_Your objective_
Each record needs to be echoed exactly; can you do that?

<<<<

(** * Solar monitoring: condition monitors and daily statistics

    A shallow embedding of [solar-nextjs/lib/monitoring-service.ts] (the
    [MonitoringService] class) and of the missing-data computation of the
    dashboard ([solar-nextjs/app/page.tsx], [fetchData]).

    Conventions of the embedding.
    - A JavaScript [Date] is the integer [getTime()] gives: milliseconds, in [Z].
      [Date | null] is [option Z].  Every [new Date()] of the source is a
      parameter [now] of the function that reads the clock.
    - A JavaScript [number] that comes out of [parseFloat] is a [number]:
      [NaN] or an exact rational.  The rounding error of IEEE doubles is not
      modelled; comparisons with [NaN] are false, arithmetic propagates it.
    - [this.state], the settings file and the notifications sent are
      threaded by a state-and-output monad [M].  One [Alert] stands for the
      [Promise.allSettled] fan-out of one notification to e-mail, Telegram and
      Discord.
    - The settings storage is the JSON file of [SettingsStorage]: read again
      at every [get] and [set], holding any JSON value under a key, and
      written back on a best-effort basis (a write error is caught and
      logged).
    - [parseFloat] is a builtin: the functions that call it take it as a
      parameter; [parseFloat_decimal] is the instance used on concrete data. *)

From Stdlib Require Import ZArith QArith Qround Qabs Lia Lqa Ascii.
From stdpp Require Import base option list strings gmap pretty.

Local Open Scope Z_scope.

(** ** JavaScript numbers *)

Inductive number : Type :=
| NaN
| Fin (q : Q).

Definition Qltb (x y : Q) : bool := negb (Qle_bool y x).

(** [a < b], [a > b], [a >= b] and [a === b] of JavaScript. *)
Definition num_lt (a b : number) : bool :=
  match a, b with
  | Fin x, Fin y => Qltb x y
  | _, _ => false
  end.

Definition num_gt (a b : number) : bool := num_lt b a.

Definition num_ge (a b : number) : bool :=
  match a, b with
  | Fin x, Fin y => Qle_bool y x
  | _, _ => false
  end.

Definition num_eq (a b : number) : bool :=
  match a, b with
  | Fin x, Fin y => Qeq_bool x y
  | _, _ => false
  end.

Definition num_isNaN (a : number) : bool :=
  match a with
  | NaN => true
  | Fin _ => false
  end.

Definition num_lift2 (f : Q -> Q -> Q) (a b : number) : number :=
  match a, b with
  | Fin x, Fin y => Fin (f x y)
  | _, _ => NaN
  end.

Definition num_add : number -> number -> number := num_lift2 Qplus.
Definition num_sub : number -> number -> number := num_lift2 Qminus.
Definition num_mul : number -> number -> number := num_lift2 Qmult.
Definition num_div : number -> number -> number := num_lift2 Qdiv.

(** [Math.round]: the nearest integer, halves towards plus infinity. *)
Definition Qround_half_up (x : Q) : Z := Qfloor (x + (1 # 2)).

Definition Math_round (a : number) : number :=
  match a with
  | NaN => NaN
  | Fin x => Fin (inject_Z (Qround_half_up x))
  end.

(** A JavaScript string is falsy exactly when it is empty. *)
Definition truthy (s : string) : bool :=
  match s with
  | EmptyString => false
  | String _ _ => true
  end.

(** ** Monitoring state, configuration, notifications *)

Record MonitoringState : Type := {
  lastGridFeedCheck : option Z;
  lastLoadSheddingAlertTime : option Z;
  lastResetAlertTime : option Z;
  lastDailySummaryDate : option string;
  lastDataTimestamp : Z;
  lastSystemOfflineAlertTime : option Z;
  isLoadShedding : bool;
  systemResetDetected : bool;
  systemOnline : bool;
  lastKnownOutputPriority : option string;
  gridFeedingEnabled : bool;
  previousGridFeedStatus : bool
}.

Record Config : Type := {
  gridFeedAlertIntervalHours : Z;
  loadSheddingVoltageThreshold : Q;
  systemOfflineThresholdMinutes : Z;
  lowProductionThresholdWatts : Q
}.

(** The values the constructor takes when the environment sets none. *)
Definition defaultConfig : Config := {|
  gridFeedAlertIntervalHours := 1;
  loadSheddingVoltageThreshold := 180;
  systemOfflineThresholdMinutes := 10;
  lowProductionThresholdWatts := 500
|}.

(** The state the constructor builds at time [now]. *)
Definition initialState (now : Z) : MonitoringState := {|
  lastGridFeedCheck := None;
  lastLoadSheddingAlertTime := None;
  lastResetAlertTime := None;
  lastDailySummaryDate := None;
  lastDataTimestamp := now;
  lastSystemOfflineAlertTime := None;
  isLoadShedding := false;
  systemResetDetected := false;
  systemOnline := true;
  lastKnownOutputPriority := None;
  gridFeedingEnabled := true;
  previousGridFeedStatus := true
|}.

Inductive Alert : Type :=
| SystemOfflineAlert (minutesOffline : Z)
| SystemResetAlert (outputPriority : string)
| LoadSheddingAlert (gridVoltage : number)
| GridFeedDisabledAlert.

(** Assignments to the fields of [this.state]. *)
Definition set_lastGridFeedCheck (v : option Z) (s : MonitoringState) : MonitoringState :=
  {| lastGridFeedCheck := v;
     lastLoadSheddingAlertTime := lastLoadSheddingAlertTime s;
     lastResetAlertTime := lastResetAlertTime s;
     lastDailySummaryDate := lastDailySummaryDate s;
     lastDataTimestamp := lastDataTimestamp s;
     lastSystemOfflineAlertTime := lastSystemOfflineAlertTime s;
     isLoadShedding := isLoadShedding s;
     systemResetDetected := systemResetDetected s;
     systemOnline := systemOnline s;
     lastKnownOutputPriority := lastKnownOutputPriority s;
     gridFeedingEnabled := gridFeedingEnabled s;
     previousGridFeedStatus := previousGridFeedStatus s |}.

>>>>

_Task output_
(** * Solar monitoring: condition monitors and daily statistics

    A shallow embedding of [solar-nextjs/lib/monitoring-service.ts] (the
    [MonitoringService] class) and of the missing-data computation of the
    dashboard ([solar-nextjs/app/page.tsx], [fetchData]).

    Conventions of the embedding.
    - A JavaScript [Date] is the integer [getTime()] gives: milliseconds, in [Z].
      [Date | null] is [option Z].  Every [new Date()] of the source is a
      parameter [now] of the function that reads the clock.
    - A JavaScript [number] that comes out of [parseFloat] is a [number]:
      [NaN] or an exact rational.  The rounding error of IEEE doubles is not
      modelled; comparisons with [NaN] are false, arithmetic propagates it.
    - [this.state], the settings file and the notifications sent are
      threaded by a state-and-output monad [M].  One [Alert] stands for the
      [Promise.allSettled] fan-out of one notification to e-mail, Telegram and
      Discord.
    - The settings storage is the JSON file of [SettingsStorage]: read again
      at every [get] and [set], holding any JSON value under a key, and
      written back on a best-effort basis (a write error is caught and
      logged).
    - [parseFloat] is a builtin: the functions that call it take it as a
      parameter; [parseFloat_decimal] is the instance used on concrete data. *)

From Stdlib Require Import ZArith QArith Qround Qabs Lia Lqa Ascii.
From stdpp Require Import base option list strings gmap pretty.

Local Open Scope Z_scope.

(** ** JavaScript numbers *)

Inductive number : Type :=
| NaN
| Fin (q : Q).

Definition Qltb (x y : Q) : bool := negb (Qle_bool y x).

(** [a < b], [a > b], [a >= b] and [a === b] of JavaScript. *)
Definition num_lt (a b : number) : bool :=
  match a, b with
  | Fin x, Fin y => Qltb x y
  | _, _ => false
  end.

Definition num_gt (a b : number) : bool := num_lt b a.

Definition num_ge (a b : number) : bool :=
  match a, b with
  | Fin x, Fin y => Qle_bool y x
  | _, _ => false
  end.

Definition num_eq (a b : number) : bool :=
  match a, b with
  | Fin x, Fin y => Qeq_bool x y
  | _, _ => false
  end.

Definition num_isNaN (a : number) : bool :=
  match a with
  | NaN => true
  | Fin _ => false
  end.

Definition num_lift2 (f : Q -> Q -> Q) (a b : number) : number :=
  match a, b with
  | Fin x, Fin y => Fin (f x y)
  | _, _ => NaN
  end.

Definition num_add : number -> number -> number := num_lift2 Qplus.
Definition num_sub : number -> number -> number := num_lift2 Qminus.
Definition num_mul : number -> number -> number := num_lift2 Qmult.
Definition num_div : number -> number -> number := num_lift2 Qdiv.

(** [Math.round]: the nearest integer, halves towards plus infinity. *)
Definition Qround_half_up (x : Q) : Z := Qfloor (x + (1 # 2)).

Definition Math_round (a : number) : number :=
  match a with
  | NaN => NaN
  | Fin x => Fin (inject_Z (Qround_half_up x))
  end.

(** A JavaScript string is falsy exactly when it is empty. *)
Definition truthy (s : string) : bool :=
  match s with
  | EmptyString => false
  | String _ _ => true
  end.

(** ** Monitoring state, configuration, notifications *)

Record MonitoringState : Type := {
  lastGridFeedCheck : option Z;
  lastLoadSheddingAlertTime : option Z;
  lastResetAlertTime : option Z;
  lastDailySummaryDate : option string;
  lastDataTimestamp : Z;
  lastSystemOfflineAlertTime : option Z;
  isLoadShedding : bool;
  systemResetDetected : bool;
  systemOnline : bool;
  lastKnownOutputPriority : option string;
  gridFeedingEnabled : bool;
  previousGridFeedStatus : bool
}.

Record Config : Type := {
  gridFeedAlertIntervalHours : Z;
  loadSheddingVoltageThreshold : Q;
  systemOfflineThresholdMinutes : Z;
  lowProductionThresholdWatts : Q
}.

(** The values the constructor takes when the environment sets none. *)
Definition defaultConfig : Config := {|
  gridFeedAlertIntervalHours := 1;
  loadSheddingVoltageThreshold := 180;
  systemOfflineThresholdMinutes := 10;
  lowProductionThresholdWatts := 500
|}.

(** The state the constructor builds at time [now]. *)
Definition initialState (now : Z) : MonitoringState := {|
  lastGridFeedCheck := None;
  lastLoadSheddingAlertTime := None;
  lastResetAlertTime := None;
  lastDailySummaryDate := None;
  lastDataTimestamp := now;
  lastSystemOfflineAlertTime := None;
  isLoadShedding := false;
  systemResetDetected := false;
  systemOnline := true;
  lastKnownOutputPriority := None;
  gridFeedingEnabled := true;
  previousGridFeedStatus := true
|}.

Inductive Alert : Type :=
| SystemOfflineAlert (minutesOffline : Z)
| SystemResetAlert (outputPriority : string)
| LoadSheddingAlert (gridVoltage : number)
| GridFeedDisabledAlert.

(** Assignments to the fields of [this.state]. *)
Definition set_lastGridFeedCheck (v : option Z) (s : MonitoringState) : MonitoringState :=
  {| lastGridFeedCheck := v;
     lastLoadSheddingAlertTime := lastLoadSheddingAlertTime s;
     lastResetAlertTime := lastResetAlertTime s;
     lastDailySummaryDate := lastDailySummaryDate s;
     lastDataTimestamp := lastDataTimestamp s;
     lastSystemOfflineAlertTime := lastSystemOfflineAlertTime s;
     isLoadShedding := isLoadShedding s;
     systemResetDetected := systemResetDetected s;
     systemOnline := systemOnline s;
     lastKnownOutputPriority := lastKnownOutputPriority s;
     gridFeedingEnabled := gridFeedingEnabled s;
     previousGridFeedStatus := previousGridFeedStatus s |}.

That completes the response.